Codependent Lovesickness



“Many of us have come down with a case of lovesickness…
In severe cases, lovesickness can lead to delusional behaviors
(stalking, for example) or sexual obsession…
Many psychoanalysts think that lovesickness is a form of regression,
that in longing for intense closeness,
we are like infants craving our mother’s embrace.”
Stephen Grosz, The Examined Life

Lovesickness and codependency go hand in hand. The primary focus of every codependent is to find love and fulfillment through another person. The active codependent sees all of life through one filter: “I NEED you, whoever you are, to fill me up with love and make me OK. You exist only to rescue me from all of my self-loathing and emotional pain. Come, save me NOW!”

Seeing life through this filter means that the active codependent is constantly on the prowl, day after day, for that Prince or Princess who is their divinely appointed savior. The codependent is constantly on alert for fear that they might miss out on any signal someone may be sending off that indeed he or she is Mr. or Ms. Right. This is delusional behavior in itself. And I have certainly experienced it; both as a perpetrator of this behavior and as a victim of it.

In The Examined Life, Stephen Grosz speaks of a client named Mary who apparently didn’t find the savior she needed in her husband. While talking with a man at a party she began to attach to the man. He asked her if she’d like to have lunch with him the following Friday and apparently wedding bells went off in her head. She showed up for lunch with a bouquet of flowers, some wine and a van filled with all of her clothes, possessions and even furniture. She was ready to move in with the man!

Granted, this is a severe case of lovesickness, but there are many codependents who have planned such scenarios in their heads, even if they haven’t fully executed them like Mary did. And all it took was someone showing the slightest interest in them.

I remember a woman I met in college. We’ll call her Barbara. Barbara used to hang-out in my circle of friends and she was a pretty self-conscious and lonely person. Much of her insecurity had to do with the fact that she medicated away her emotional pain with food, and so she was probably 100 pounds over her ideal weight. I was always polite and nice to her because I could empathize with the habit of emotionally medicating with food.

After several months, however, I learned that my kindness had led Barbara into a great deal of delusional thinking. I had no interest in her other than being her friend and we had only done things together that friends would normally do. My kindness was seriously misinterpreted, however, as I later found out from a mutual friend.

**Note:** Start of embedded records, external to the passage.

(* ===== verification/Weight.v ===== *)
(** [src/tx/size.rs] and [src/tx/fee.rs]: the weight and the fee of a transaction. *)
From S2P Require Import Prelude.
From S2P Require Import Extern.
From S2P Require Import Varint.
From S2P Require Import Arena.
From S2P Require Import Wire.
From S2P Require Import Header.
From S2P Require Import Tx.
From S2P Require Import Loops.
From S2P Require Import Script.

(** The borrowed and the owned form of a transaction have the same code. The sums
    are of [usize]s. *)
Definition calculate_tx_size_wus (tx : Tx) : Z :=
  let result := 0 in
  let result := result +! 16 in
  let result := result +! 16 in
  let result := result +! 4 *! length_varint (len (txins tx)) in
  let result := foldl (λ result txin,
    let txin_size := 32 +! 4 +! 4 +! length_varint (len (sig_script txin)) +! len (sig_script txin) in
    result +! txin_size *! 4) result (txins tx) in
  let result := result +! 4 *! length_varint (len (txouts tx)) in
  let result := foldl (λ result txout,
    let txout_size := 8 +! length_varint (len (txout_script txout)) +! len (txout_script txout) in
    result +! txout_size *! 4) result (txouts tx) in
  let result :=
    match witness_data tx with
    | Some witness_data =>
        foldl (λ result witness, result +! len witness) (result +! 2) witness_data
    | None => result
    end in
  wrap32 result.

(** The sums of [u64]s wrap around. *)
Definition calculate_fee (tx : Tx) (dependencies : list TxOut) : Z :=
  let total_in := foldl (λ t x, t +! txout_value x) 0 dependencies in
  let total_out := foldl (λ t x, t +! txout_value x) 0 (txouts tx) in
  total_in -! total_out.

(** * Lemmas *)

Lemma foldl_wrap {A} (f g : A → Z) l a :
  (∀ x, x ∈ l → wrap64 (f x) = wrap64 (g x)) →
  foldl (λ t x, t +! f x) (wrap64 a) l = wrap64 (a + sumZ (map g l)).
Proof.
  revert a. induction l as [|x l IH]; intros a Hf; simpl.
  - by rewrite Z.add_0_r.
  - rewrite wrap64_add_l, Z.add_comm, <- wrap64_add_l, Hf by left.
    rewrite wrap64_add_l, Z.add_comm, IH, Z.add_assoc; [done|]. intros y Hy. apply Hf. by right.
Qed.

Lemma wrap32_wrap64 z : wrap32 (wrap64 z) = wrap32 z.
Proof.
  apply Z.mod_mod_divide. by exists (2 ^ 32).
Qed.

Lemma wrap64_mul_l a b : wrap64 (wrap64 a * b) = wrap64 (a * b).
Proof. apply Zmult_mod_idemp_l. Qed.

Lemma sumZ_scale {A} (f : A → Z) k l : sumZ (map (λ x, f x * k) l) = sumZ (map f l) * k.
Proof. induction l as [|x l IH]; simpl; [done|]. rewrite IH. lia. Qed.

Lemma len_concat_sum {A} (f : A → bytes) l : len (concat (map f l)) = sumZ (map (λ x, len (f x)) l).
Proof. induction l as [|x l IH]; simpl; [done|]. by rewrite len_app, IH. Qed.

Lemma txin_weight t :
  hash_ok (prevout_hash t) →
  wrap64 ((32 +! 4 +! 4 +! length_varint (len (sig_script t)) +! len (sig_script t)) *! 4)
  = wrap64 (len (encode t) * 4).
Proof.
  intros Hh. rewrite len_encode_txin, len_encode_varstr by done.
  change (32 +! 4 +! 4) with 40. rewrite wrap64_wrap64, wrap64_add_l, wrap64_mul_l. f_equal. lia.
Qed.

Lemma txout_weight t :
  wrap64 ((8 +! length_varint (len (txout_script t)) +! len (txout_script t)) *! 4)
  = wrap64 (len (encode t) * 4).
Proof.
  rewrite len_encode_txout, len_encode_varstr.
  rewrite wrap64_wrap64, wrap64_add_l, wrap64_mul_l. f_equal. lia.
Qed.

Lemma len_encode_array_items {A} `{Wire A} (l : list A) :
  len (encode_array l) = length_varint (len l) + sumZ (map (λ x, len (encode x)) l).
Proof. unfold encode_array. by rewrite len_app, len_encode_varint, len_concat_sum. Qed.

Lemma wrap64_varint4 n : 4 *! length_varint n = 4 * length_varint n.
Proof. pose proof (length_varint_range n). apply wrap64_small. mlia. Qed.

(** * The properties *)

(** The weight of a transaction is, in 32 bits, three times the size of
    its serialization without witnesses plus the size of the whole. *)
Theorem tx_weight t :
  Forall (λ i, hash_ok (prevout_hash i)) (txins t) →
  calculate_tx_size_wus t = wrap32 (3 * len (tx_stripped t) + len (encode_tx t)).
Proof.
  intros Hall. unfold calculate_tx_size_wus. cbv zeta. rewrite !wrap64_varint4.
  change (0 +! 16 +! 16) with 32.
  rewrite (foldl_wrap _ (λ x, len (encode x) * 4) (txins t)); cycle 1.
  { intros x Hx. apply txin_weight. rewrite Forall_forall in Hall. by apply Hall. }
  rewrite wrap64_add_l. rewrite (foldl_wrap _ (λ x, len (encode x) * 4) (txouts t)) by (intros; apply txout_weight).
  rewrite !sumZ_scale. unfold tx_stripped, encode_tx, marker, witness_bytes.
  rewrite !len_app, !len_to_le, !len_encode_array_items.
  destruct (witness_data t) as [ws|].
  - rewrite wrap64_add_l, (foldl_wrap _ len) by done. rewrite wrap32_wrap64. f_equal.
    rewrite len_to_be. assert (len (concat ws) = sumZ (map len ws)) as ->.
    { rewrite <- (map_id ws) at 1. apply (len_concat_sum (λ x, x)). }
    lia.
  - rewrite wrap32_wrap64. f_equal. change (len (@nil byte)) with 0. lia.
Qed.

Lemma tx_weight_witness : calculate_tx_size_wus toy_tx = 295.
Proof.
  rewrite (tx_weight toy_tx).
  - vm_compute. reflexivity.
  - repeat constructor.
Defined.

(** The fee is what the inputs have over the outputs. *)
Lemma calculate_fee_spec t dependencies :
  let total_in := sumZ (map txout_value dependencies) in
  let total_out := sumZ (map txout_value (txouts t)) in
  0 <= total_out <= total_in → in_u64 total_in → calculate_fee t dependencies = total_in - total_out.
Proof.
  intros total_in total_out Hle Hin. unfold calculate_fee.
  rewrite <- (wrap64_small 0) by done. rewrite !(foldl_wrap _ txout_value), !Z.add_0_l by done.
  fold total_in total_out.
  rewrite (wrap64_small total_in), (wrap64_small total_out), wrap64_small by (unfold in_u64 in *; lia). done.
Qed.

This friend told me that Barbara had confided in him that she was looking forward to the day when she and I got married. She was even talking about how many children she wanted. That information caught me completely off-guard and set off big red flags with me. I had to explain to Barbara that I was only interested in being her friend, and it wasn’t a pleasant conversation. I burst her delusional bubble of a dream, and of course, she immediately believed my imagined rejection of her was all about her not being good enough.

I wasn’t rejecting her. That was impossible given the fact that I had never ever expressed any type of romantic interest in her. I wanted her to still be my friend, but that was all I had ever wanted.

Even in recovery it can be easy to slip back into delusional thinking based in lovesickness. I think it’s true that, as Stephen Grosz says, we do this because we are still wanting the love that we never properly received from our mothers or fathers. We are feeling that intense emptiness inside, that deepest of longing for an outside love to fill us up and satiate us out of our abandoned, empty void.

It’s at times when I feel this way now that I remind myself that no other person can fill-up that void. It helps bring me back to reality and pulls me out of the delusional dream that I am building in my head about any given new person who has walked into my life and shown any kind of interest in me. It makes me responsible for me again, and it takes away the delusion that someone else can fix my inner-emptiness. I have to do it. I have to love me better by taking the time to sit with the emptiness and love myself through it.